DATA FOR PROCESSING section start

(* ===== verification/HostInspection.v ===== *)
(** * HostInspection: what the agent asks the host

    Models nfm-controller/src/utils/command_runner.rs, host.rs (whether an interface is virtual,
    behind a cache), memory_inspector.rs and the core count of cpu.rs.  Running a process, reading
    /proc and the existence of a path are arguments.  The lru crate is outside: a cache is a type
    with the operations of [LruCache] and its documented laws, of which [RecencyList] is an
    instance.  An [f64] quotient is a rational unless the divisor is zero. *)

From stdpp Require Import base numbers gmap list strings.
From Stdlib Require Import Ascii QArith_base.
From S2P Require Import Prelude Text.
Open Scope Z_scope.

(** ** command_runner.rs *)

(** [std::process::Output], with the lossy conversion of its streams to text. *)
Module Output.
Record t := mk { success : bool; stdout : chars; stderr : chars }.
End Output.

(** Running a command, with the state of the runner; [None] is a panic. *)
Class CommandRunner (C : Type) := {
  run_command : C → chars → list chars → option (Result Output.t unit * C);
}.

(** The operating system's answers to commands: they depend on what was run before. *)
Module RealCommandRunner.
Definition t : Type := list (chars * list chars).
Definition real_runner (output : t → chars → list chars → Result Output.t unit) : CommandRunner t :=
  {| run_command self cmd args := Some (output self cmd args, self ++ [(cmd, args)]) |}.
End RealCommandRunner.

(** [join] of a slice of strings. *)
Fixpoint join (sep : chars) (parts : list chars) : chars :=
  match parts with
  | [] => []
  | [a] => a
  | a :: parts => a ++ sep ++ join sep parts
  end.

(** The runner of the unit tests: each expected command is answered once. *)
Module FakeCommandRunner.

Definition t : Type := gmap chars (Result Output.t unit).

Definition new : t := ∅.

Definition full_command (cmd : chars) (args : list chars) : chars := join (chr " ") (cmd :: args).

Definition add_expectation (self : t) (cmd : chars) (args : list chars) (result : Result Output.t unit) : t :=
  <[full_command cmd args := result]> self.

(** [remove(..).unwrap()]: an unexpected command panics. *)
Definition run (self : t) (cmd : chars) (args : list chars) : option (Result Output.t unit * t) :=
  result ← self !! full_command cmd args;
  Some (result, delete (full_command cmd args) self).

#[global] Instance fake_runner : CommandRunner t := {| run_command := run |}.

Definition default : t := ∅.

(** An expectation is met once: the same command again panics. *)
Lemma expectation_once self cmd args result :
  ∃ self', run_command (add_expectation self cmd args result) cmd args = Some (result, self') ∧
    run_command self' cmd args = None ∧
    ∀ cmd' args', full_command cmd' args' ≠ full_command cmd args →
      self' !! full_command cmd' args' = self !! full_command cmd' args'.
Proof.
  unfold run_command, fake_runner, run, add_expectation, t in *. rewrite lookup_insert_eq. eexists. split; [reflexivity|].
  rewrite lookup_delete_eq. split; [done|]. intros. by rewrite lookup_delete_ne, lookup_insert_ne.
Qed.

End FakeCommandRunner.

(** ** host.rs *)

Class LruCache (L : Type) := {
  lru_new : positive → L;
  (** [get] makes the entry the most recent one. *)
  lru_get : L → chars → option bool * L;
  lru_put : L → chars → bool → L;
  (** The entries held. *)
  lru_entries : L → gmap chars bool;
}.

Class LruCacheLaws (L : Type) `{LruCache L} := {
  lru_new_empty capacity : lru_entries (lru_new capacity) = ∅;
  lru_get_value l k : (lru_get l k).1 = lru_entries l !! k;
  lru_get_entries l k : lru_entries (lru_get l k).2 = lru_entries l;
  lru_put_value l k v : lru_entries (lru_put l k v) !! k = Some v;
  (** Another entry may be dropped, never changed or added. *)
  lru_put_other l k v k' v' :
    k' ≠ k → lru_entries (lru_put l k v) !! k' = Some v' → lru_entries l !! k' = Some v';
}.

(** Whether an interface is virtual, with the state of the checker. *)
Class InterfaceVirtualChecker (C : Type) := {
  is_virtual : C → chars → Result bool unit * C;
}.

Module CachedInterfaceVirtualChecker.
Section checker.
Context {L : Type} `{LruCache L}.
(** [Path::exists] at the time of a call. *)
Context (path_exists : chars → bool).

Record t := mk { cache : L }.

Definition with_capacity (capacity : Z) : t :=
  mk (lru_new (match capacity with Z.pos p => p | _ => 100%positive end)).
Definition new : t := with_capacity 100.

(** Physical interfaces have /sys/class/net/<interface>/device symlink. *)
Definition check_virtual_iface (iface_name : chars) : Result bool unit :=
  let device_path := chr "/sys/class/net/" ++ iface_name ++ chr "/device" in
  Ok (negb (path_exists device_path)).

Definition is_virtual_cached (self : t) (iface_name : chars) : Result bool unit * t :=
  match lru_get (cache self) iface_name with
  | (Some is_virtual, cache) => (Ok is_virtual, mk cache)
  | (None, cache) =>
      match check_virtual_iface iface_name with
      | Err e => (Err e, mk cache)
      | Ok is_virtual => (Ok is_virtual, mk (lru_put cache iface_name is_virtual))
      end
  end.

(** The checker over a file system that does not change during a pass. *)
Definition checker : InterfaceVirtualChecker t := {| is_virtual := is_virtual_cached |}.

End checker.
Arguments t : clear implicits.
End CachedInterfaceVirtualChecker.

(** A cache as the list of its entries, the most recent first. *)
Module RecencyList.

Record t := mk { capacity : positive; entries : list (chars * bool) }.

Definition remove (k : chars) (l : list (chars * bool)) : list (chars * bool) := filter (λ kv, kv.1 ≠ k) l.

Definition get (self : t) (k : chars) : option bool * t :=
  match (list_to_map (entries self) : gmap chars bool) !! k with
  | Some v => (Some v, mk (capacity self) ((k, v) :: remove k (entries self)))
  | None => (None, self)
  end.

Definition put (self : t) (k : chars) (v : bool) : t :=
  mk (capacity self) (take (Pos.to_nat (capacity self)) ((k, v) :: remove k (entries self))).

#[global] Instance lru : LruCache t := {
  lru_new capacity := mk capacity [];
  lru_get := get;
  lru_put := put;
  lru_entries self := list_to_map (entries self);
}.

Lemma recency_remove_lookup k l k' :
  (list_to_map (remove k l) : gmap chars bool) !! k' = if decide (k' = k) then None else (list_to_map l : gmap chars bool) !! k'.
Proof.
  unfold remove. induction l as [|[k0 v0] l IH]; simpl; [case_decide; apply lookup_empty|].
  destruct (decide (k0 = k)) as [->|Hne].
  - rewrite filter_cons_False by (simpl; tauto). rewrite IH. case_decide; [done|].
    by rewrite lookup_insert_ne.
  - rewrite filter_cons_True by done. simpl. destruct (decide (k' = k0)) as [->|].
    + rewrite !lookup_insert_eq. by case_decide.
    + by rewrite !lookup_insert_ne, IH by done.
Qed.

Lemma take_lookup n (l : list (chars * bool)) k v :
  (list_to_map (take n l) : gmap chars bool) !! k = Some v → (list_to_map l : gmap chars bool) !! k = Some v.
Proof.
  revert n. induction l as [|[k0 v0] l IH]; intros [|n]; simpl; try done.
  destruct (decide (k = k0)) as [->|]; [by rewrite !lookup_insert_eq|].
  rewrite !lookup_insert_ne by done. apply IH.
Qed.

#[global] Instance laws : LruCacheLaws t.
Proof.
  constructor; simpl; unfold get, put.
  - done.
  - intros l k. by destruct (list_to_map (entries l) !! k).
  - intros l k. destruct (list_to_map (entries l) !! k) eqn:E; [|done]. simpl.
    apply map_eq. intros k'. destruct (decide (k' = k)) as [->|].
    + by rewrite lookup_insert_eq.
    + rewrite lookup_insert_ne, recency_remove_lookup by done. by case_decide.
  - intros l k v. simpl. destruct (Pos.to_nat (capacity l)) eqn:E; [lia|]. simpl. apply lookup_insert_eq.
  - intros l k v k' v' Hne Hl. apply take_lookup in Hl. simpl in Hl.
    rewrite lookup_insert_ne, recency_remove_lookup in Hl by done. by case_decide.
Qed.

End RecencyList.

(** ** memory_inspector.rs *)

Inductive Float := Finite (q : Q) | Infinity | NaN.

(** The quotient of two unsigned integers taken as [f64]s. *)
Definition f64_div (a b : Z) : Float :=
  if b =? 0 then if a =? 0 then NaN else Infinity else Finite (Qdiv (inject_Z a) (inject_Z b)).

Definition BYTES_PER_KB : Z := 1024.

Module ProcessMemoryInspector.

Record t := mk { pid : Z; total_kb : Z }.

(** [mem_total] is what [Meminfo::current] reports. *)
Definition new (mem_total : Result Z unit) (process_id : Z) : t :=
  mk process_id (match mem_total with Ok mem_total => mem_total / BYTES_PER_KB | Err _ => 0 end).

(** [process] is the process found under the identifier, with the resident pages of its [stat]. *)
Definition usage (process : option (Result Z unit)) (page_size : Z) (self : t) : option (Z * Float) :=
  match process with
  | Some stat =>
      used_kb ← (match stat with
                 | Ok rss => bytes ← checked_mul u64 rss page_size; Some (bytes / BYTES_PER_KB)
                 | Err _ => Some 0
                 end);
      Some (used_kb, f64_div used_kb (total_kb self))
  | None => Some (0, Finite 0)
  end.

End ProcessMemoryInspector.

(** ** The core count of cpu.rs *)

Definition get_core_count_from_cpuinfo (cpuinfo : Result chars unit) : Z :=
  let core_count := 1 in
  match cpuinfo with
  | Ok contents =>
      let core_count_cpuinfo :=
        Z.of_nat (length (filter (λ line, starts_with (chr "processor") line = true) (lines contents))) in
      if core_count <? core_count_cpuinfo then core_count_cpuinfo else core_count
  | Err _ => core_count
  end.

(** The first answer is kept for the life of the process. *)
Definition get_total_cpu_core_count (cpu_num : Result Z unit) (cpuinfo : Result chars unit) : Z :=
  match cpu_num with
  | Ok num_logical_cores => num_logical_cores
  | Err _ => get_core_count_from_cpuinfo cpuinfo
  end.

DATA FOR PROCESSING section end

From the records above, copy out the line with "full_command cmd args →", the line with "lru_put_value l k", and every line between them, word for word.

§ SOLUTION TO THE PROBLEM:
    ∀ cmd' args', full_command cmd' args' ≠ full_command cmd args →
      self' !! full_command cmd' args' = self !! full_command cmd' args'.
Proof.
  unfold run_command, fake_runner, run, add_expectation, t in *. rewrite lookup_insert_eq. eexists. split; [reflexivity|].
  rewrite lookup_delete_eq. split; [done|]. intros. by rewrite lookup_delete_ne, lookup_insert_ne.
Qed.

End FakeCommandRunner.

(** ** host.rs *)

Class LruCache (L : Type) := {
  lru_new : positive → L;
  (** [get] makes the entry the most recent one. *)
  lru_get : L → chars → option bool * L;
  lru_put : L → chars → bool → L;
  (** The entries held. *)
  lru_entries : L → gmap chars bool;
}.

Class LruCacheLaws (L : Type) `{LruCache L} := {
  lru_new_empty capacity : lru_entries (lru_new capacity) = ∅;
  lru_get_value l k : (lru_get l k).1 = lru_entries l !! k;
  lru_get_entries l k : lru_entries (lru_get l k).2 = lru_entries l;
  lru_put_value l k v : lru_entries (lru_put l k v) !! k = Some v;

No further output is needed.